Headlong into Iran

The border at Astara lay behind us.  Ahead, only Iran.  Our driver and guide, Masood, an energetic young man who looked as if he could be a student in any American college, laughed at our enthusiasm.  Having Americans to drive across the Iranian landscape was something rare for any guide.   In Masood’s case, he’d only had them once before.

“We did it!”

“We’re in!”

“Ha!”

“Can we get out?”

“Don’t spoil the moment!  Pass me a fig!”  Masood eyed us with a big smile.  “You have a good feeling about Iran!”

The trip on foot across the border from Azerbaijan had taken much longer than expected.  Each side of the border had its own quirkiness.  For the Azerbaijanis, it was a case of sheer inefficiency.  In this part of the world it is extraordinarily unusual to see any commonly understood manners of lining up for things in public.  People simply mass around the point of importance – a ticket counter or, in this case, border processing officials – piling up on one another in a scramble to be next.  No attempt had been made by the border police to organize this sea of madness; every man for himself.  On the Iranian side, things were much better organized.  However, Americans are not a common occurrence in this border town.  Given the politics between the US and Iran it was quite possible we were the first Americans to pass through Astara in years.  There were questions about our presence that delayed our entry, questions that had to be answered in my not so perfect Persian.  We never doubted the outcome, as we had the proper visas from the Iranian embassy in Baku plus the required “guide” lined up through an approved agency in Tehran.    “Welcome to Iran,” a border policeman had finally said.  “Enjoy your trip.”  We hurried away before they could think up any new questions.

In the mountains of northern Iran with Masood

In the mountains of northern Iran with Masood

Our little Peugeot barreled up the mountainsides, destination Tabriz via the small city of Ardebil.  Along the way herds of sheep dotted the hills, while directly along the roadside small stands popped up from time to time drying and selling wild flowers for tea and honey fresh from hives.  The long climb finally leveled out on top of a vast plateau with snow capped mountains in the distance.   Everywhere green met the eye.  It was spring in Iran.

“Ardebil was once the capital of Iran,” said Massoud.  “It is the birthplace of Shah Ismail, the founder of the Safavid dynasty in the 16th century.   Ardebil is just a city now, but we can see the old palace, the mosque, and tomb of the Safavids.”   Though the little city hummed with activity, we found things rather quiet inside the ancient gates.

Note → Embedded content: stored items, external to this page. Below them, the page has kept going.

Lemma land_neg_odd m : Z.land (2 * m + 1) (- (2 * m + 1)) = 1.
Proof.
  replace (- (2 * m + 1)) with (2 * Z.lnot m + 1) by (unfold Z.lnot; lia).
  apply Z.bits_inj'. intros k Hk. rewrite Z.land_spec.
  destruct (Z.eq_dec k 0) as [-> | Hne].
  - by rewrite !Z.testbit_odd_0.
  - replace k with (Z.succ (k - 1)) by lia.
    rewrite !Z.testbit_odd_succ by lia.
    rewrite Z.lnot_spec, andb_negb_r by lia.
    pose proof (Z.testbit_odd_succ 0 (k - 1) ltac:(lia)) as H1.
    change (2 * 0 + 1) with 1 in H1. by rewrite H1, Z.testbit_0_l.
Qed.

Lemma land_neg_pow2 k x : 0 ≤ k → Z.land (2 ^ k * x) (- (2 ^ k * x)) = 2 ^ k * Z.land x (- x).
Proof.
  intros Hk. revert x. pattern k. apply natlike_ind; [| | done].
  - intros x. rewrite Z.pow_0_r. by rewrite !Z.mul_1_l.
  - intros j Hj IH x. rewrite Z.pow_succ_r by done.
    rewrite <- !Z.mul_assoc, land_neg_double, IH. lia.
Qed.

(** Every positive integer is a power of two times an odd number. *)
Lemma odd_part (x : Z) : 0 < x → ∃ k m, 0 ≤ k ∧ 0 ≤ m ∧ x = 2 ^ k * (2 * m + 1).
Proof.
  destruct x as [|p|p]; [lia| |lia]. intros _.
  induction p as [p IH|p IH|].
  - exists 0, (Z.pos p). repeat split; lia.
  - destruct IH as (k & m & Hk & Hm & E). exists (Z.succ k), m.
    repeat split; [lia|done|]. rewrite Z.pow_succ_r by done. lia.
  - exists 0, 0. repeat split; lia.
Qed.

Lemma lowbit_plain i : 0 < i ≤ max_i64 → lowbit i = Z.land i (- i).
Proof.
  intros Hi. unfold lowbit, neg64. rewrite wrap64_id; [done|].
  unfold in_i64, min_i64, max_i64 in *. lia.
Qed.

Lemma lowbit_pow2_odd k m :
  0 ≤ k → 0 ≤ m → 2 ^ k * (2 * m + 1) ≤ max_i64 → lowbit (2 ^ k * (2 * m + 1)) = 2 ^ k.
Proof.
  intros Hk Hm Hle. rewrite lowbit_plain by nia.
  rewrite land_neg_pow2, land_neg_odd by done. lia.
Qed.

Lemma lowbit_bounds i : 0 < i ≤ max_i64 → 1 ≤ lowbit i ≤ i.
Proof.
  intros Hi. destruct (odd_part i) as (k & m & Hk & Hm & ->); [lia|].
  rewrite lowbit_pow2_odd by (done || lia). nia.
Qed.

(** Between [i] and [i + lowbit i] the low bit is that of the offset. *)
Lemma lowbit_offset i d : 0 < i → 0 < d < lowbit i → i + d ≤ max_i64 → lowbit (i + d) = lowbit d.
Proof.
  intros Hi Hd Hmax.
  destruct (odd_part i) as (k & m & Hk & Hm & ->); [done|].
  rewrite lowbit_pow2_odd in Hd by (done || lia).
  destruct (odd_part d) as (k' & m' & Hk' & Hm' & ->); [lia|].
  assert (k' < k) as Hlt.
  { destruct (Z.lt_ge_cases k' k) as [|Hge]; [done|].
    pose proof (Z.pow_le_mono_r 2 k k' ltac:(lia) Hge). nia. }
  rewrite (lowbit_pow2_odd k' m') by (done || lia).
  replace k with (k' + Z.succ (k - k' - 1)) by lia.
  rewrite Z.pow_add_r, Z.pow_succ_r by lia.
  set (q := 2 ^ (k - k' - 1)). assert (0 < q) by (apply Z.pow_pos_nonneg; lia).
  replace (2 ^ k' * (2 * q) * (2 * m + 1) + 2 ^ k' * (2 * m' + 1))
    with (2 ^ k' * (2 * (q * (2 * m + 1) + m') + 1)) by lia.
  apply lowbit_pow2_odd; [done|nia|].
  replace k with (k' + Z.succ (k - k' - 1)) in Hmax by lia.
  rewrite Z.pow_add_r, Z.pow_succ_r in Hmax by lia. fold q in Hmax. lia.
Qed.

(** One step of the update walk at least doubles the low bit. *)
Lemma lowbit_next i : 0 < i → i + lowbit i ≤ max_i64 → 2 * lowbit i ≤ lowbit (i + lowbit i).
Proof.
  intros Hi Hmax.
  assert (0 ≤ lowbit i) as Hnn by (apply Z.land_nonneg; lia).
  destruct (odd_part i) as (k & m & Hk & Hm & ->); [done|].
  assert (0 < 2 ^ k) by (apply Z.pow_pos_nonneg; lia).
  rewrite lowbit_pow2_odd in Hmax |- * by (done || lia).
  rewrite lowbit_plain by nia.
  replace (2 ^ k * (2 * m + 1) + 2 ^ k) with (2 ^ Z.succ k * (m + 1))
    by (rewrite Z.pow_succ_r by done; lia).
  rewrite land_neg_pow2 by lia.
  destruct (odd_part (m + 1)) as (k2 & m2 & Hk2 & Hm2 & ->); [lia|].
  rewrite land_neg_pow2, land_neg_odd by done.
  assert (0 < 2 ^ k2) by (apply Z.pow_pos_nonneg; lia).
  rewrite Z.pow_succ_r by done. nia.
Qed.

End I64Facts.

(** ** Fenwick tree *)

Module FenwickFacts.
Import I64Facts Fenwick.

(** *** Sums of deltas *)

Lemma delta_sum_empty us l r : r < l → delta_sum us l r = 0.
Proof.
  intros Hlt. induction us as [|[i d] us IH]; [done|]. simpl. rewrite IH.
  zcmp; lia.
Qed.

Lemma delta_sum_split us l m r :
  l ≤ m → m ≤ r + 1 → delta_sum us l r = delta_sum us l (m - 1) + delta_sum us m r.
Proof.
  intros Hl Hr. induction us as [|[i d] us IH]; [done|]. simpl. rewrite IH.
  zcmp; lia.
Qed.

Lemma delta_sum_snoc us i d l r :
  delta_sum (us ++ [(i, d)]) l r =
  delta_sum us l r + (if (l <=? i) && (i <=? r) then d else 0).
Proof. induction us as [|[i' d'] us IH]; simpl; [lia|]. rewrite IH. lia. Qed.

Lemma brute_force_fold us l r : ∀ acc,
  foldl (λ acc u, if (l <=? u.1) && (u.1 <=? r) then add64 acc u.2 else acc)
        (wrap64 acc) us
  = wrap64 (acc + delta_sum us l r).
Proof.
  induction us as [|[i d] us IH]; intros acc; simpl.
  - by rewrite Z.add_0_r.
  - destruct ((l <=? i) && (i <=? r)).
    + unfold add64. rewrite wrap64_add_l, IH. f_equal; lia.
    + rewrite IH. f_equal; lia.
Qed.

Lemma brute_force_sum_spec us l r : brute_force_sum us l r = wrap64 (delta_sum us l r).
Proof. exact (brute_force_fold us l r 0). Qed.

(** *** The walk of [query] *)

Lemma query_loop_spec t us hi :
  represents t us →
  ∀ fuel i, 0 ≤ i ≤ n t → i ≤ hi + 1 → (Z.to_nat i < fuel)%nat →
    query_loop fuel (tree t) i (wrap64 (delta_sum us i hi)) =
    Done (wrap64 (delta_sum us 0 hi)).
Proof.
  intros [[Hn Hlen] Hcells]. induction fuel as [|fuel IH]; intros i Hi Hhi Hfuel; [lia|].
  simpl. zcmp.
  - assert (i ≤ max_i64) as Hmax by (i64_bounds; lia).
    assert (1 ≤ lowbit i ≤ i) as Hlb by (apply lowbit_bounds; lia).
    rewrite (vec_get_Some (tree t) i _ ltac:(lia) (Hcells i ltac:(lia))). simpl.
    rewrite sub64_id by (i64_bounds; lia).
    rewrite add64_wrap.
    rewrite (Z.add_comm (delta_sum us i hi)).
    replace (delta_sum us (i - lowbit i) (i - 1) + delta_sum us i hi)
      with (delta_sum us (i - lowbit i) hi)
      by (apply delta_sum_split; lia).
    apply IH; lia.
  - assert (i = 0) as -> by lia. done.
Qed.

Lemma query_cells_range fuel i j :
  0 ≤ i ≤ max_i64 → j ∈ query_cells fuel i → 1 ≤ j ≤ i.
Proof.
  revert i. induction fuel as [|fuel IH]; intros i Hi; simpl; [by intros ?%elem_of_nil|].
  zcmp; [|by intros ?%elem_of_nil].
  assert (1 ≤ lowbit i ≤ i) as Hlb by (apply lowbit_bounds; lia).
  rewrite sub64_id by (i64_bounds; lia).
  intros [->|Hj]%elem_of_cons; [lia|]. apply IH in Hj; lia.
Qed.

Lemma wf_clamp t i : wf t → 0 ≤ i →
  let i' := if i >=? n t then sub64 (n t) 1 else i in
  add64 i' 1 = Z.min i (n t - 1) + 1.
Proof.
  intros [Hn Hlen] Hi. simpl. zcmp.
  - rewrite sub64_id, add64_id by (i64_bounds; lia). lia.
  - rewrite add64_id by (i64_bounds; lia). lia.
Qed.

Lemma query_spec t us i :
  represents t us → 0 ≤ i →
  query t i = Done (wrap64 (delta_sum us 0 (Z.min i (n t - 1)))).
Proof.
  intros Hrep Hi. pose proof Hrep as [[Hn Hlen] _]. unfold query.
  destruct (i <? 0) eqn:E; [zcmp; lia|].
  rewrite wf_clamp by done.
  remember (Z.min i (n t - 1)) as hi eqn:Ehi.
  destruct (Z.le_gt_cases (hi + 1) 0) as [Hle|Hgt].
  - rewrite delta_sum_empty by lia. unfold loop_fuel. simpl. zcmp; (lia || done).
  - pose proof (query_loop_spec t us hi Hrep (loop_fuel (n t)) (hi + 1)) as Hq.
    rewrite (delta_sum_empty us (hi + 1) hi) in Hq by lia.
    apply Hq; unfold loop_fuel; lia.
Qed.

Lemma query_negative t i : i < 0 → query t i = Done 0.
Proof. intros Hi. unfold query. zcmp; (lia || done). Qed.

(** *** The walk of [update] *)

Lemma covers_next i p :
  0 < i → i + lowbit i ≤ max_i64 → covers i p = true → covers (i + lowbit i) p = true.
Proof.
  intros Hi Hmax Hc. unfold covers in *.
  pose proof (lowbit_next i Hi Hmax).
  assert (1 ≤ lowbit i ≤ i) by (apply lowbit_bounds; i64_bounds; lia).
  zcmp; (lia || done).
Qed.

Lemma covers_between i j p :
  0 < i → p ≤ i → i < j < i + lowbit i → j ≤ max_i64 → covers j p = false.
Proof.
  intros Hi Hp Hj Hmax. unfold covers.
  replace (lowbit j) with (lowbit (i + (j - i))) by (f_equal; lia).
  rewrite lowbit_offset by lia.
  assert (1 ≤ lowbit (j - i) ≤ j - i) by (apply lowbit_bounds; lia).
  zcmp; (lia || done).
Qed.

Lemma update_loop_spec delta p n :
  1 ≤ p → n + 1 ≤ vector_max_size →
  ∀ fuel (tr : list Z) i,
    p ≤ i → (i ≤ n → covers i p = true) →
    Z.of_nat (length tr) = n + 1 → (Z.to_nat (n + 1 - i) < fuel)%nat →
    ∃ tr', update_loop fuel tr n i delta = Done tr' ∧ length tr' = length tr ∧
      ∀ j, 1 ≤ j ≤ n →
        tr' !! Z.to_nat j =
        (λ v, if (i <=? j) && covers j p then add64 v delta else v) <$> tr !! Z.to_nat j.
Proof.
  intros Hp Hn. induction fuel as [|fuel IH]; intros tr i Hi Hcov Hlen Hfuel; [lia|].
  simpl. destruct (Z.leb_spec i n) as [Hin|Hin].
  - specialize (Hcov Hin).
    destruct (lookup_lt_is_Some_2 tr (Z.to_nat i)) as [v Hv]; [lia|].
    rewrite (vec_get_Some tr i v) by (lia || done). simpl.
    rewrite vec_set_in by lia. simpl.
    assert (1 ≤ lowbit i ≤ i) as Hlb by (apply lowbit_bounds; i64_bounds; lia).
    assert (i + lowbit i ≤ max_i64) as Hmax by (i64_bounds; lia).
    rewrite (add64_id i (lowbit i)) by (i64_bounds; lia).
    destruct (IH (<[Z.to_nat i:=add64 v delta]> tr) (i + lowbit i))
      as (tr' & Hrun & Hlen' & Hcells).
    { lia. }
    { intros _. apply covers_next; (lia || done). }
    { rewrite length_insert. lia. }
    { lia. }
    exists tr'. split; [done|]. split; [by rewrite Hlen', length_insert|].
    intros j Hj. rewrite Hcells by done.
    destruct (Z.eq_dec j i) as [->|Hne].
    + rewrite list_lookup_insert_eq, Hv by lia. simpl. f_equal.
      rewrite Hcov. zcmp; (lia || done).
    + rewrite list_lookup_insert_ne by lia.
      destruct (tr !! Z.to_nat j) as [w|]; [|done]. simpl. f_equal.
      destruct (Z.leb_spec (i + lowbit i) j), (Z.leb_spec i j); simpl; try (lia || done).
      rewrite (covers_between i j p) by (i64_bounds; lia). done.
  - exists tr. split; [done|]. split; [done|]. intros j Hj.
    destruct (Z.leb_spec i j); [lia|]. simpl. by destruct (tr !! Z.to_nat j).
Qed.

Lemma update_out_of_range t i delta : i < 0 ∨ n t ≤ i → update t i delta = Done t.
Proof. intros Hi. unfold update. zcmp; (lia || done). Qed.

Courtyard of the Safavids  (1)

Courtyard of the Safavids

The old courtyard with roses and benches once bustled with sayyeds and merchants.  They had long left this place.  There is often something odd, even unsettling, about the way in which change over time relegates what was once deemed the center of everything that mattered in society to something of a backwater, though in this place a revered one.   Adjacent to the ancient mosque, in low light, the tombs of the great Safavids lay in solitude.  A few women in black chador floated through, paying respects.  As we stood in our socks, taking in the modestly sized prayer room of the mosque a well-dressed man, with a camera in hand, spoke to us.   He turned out to be an Iranian historian touring various sites in northern Iran.

Inside the Mosque of the Safavids

Inside the Mosque of the Safavids

“Where are you from?” he asked in excellent English.

“New York.”

“I thought you might be American!  It is not usual to see Americans.  You are far from your home.  I would like to visit New York.”

“You would like it.”

“You are diplomats?”  This surprised us, giving us the beginning of what we would soon call our “special mission of diplomacy” in Iran.

“We are teachers,” I said.

We talked about Iranian history for a few minutes.  Then he departed, wishing us a warm welcome to Iran and a happy journey.  It was the beginning of many such encounters.  Later that evening, as we approached the outskirts of Tabriz in the midst of a brilliant electrical storm, we asked Masood about the kindness we were experiencing.

“Americans are not friendly?” he asked.

“Well, they are friendly, yes, but there seems to be more here.  Much more.  Maybe a curiosity.”

“People here want to know Americans,” he responded.  “Just like you want to know Iranians.”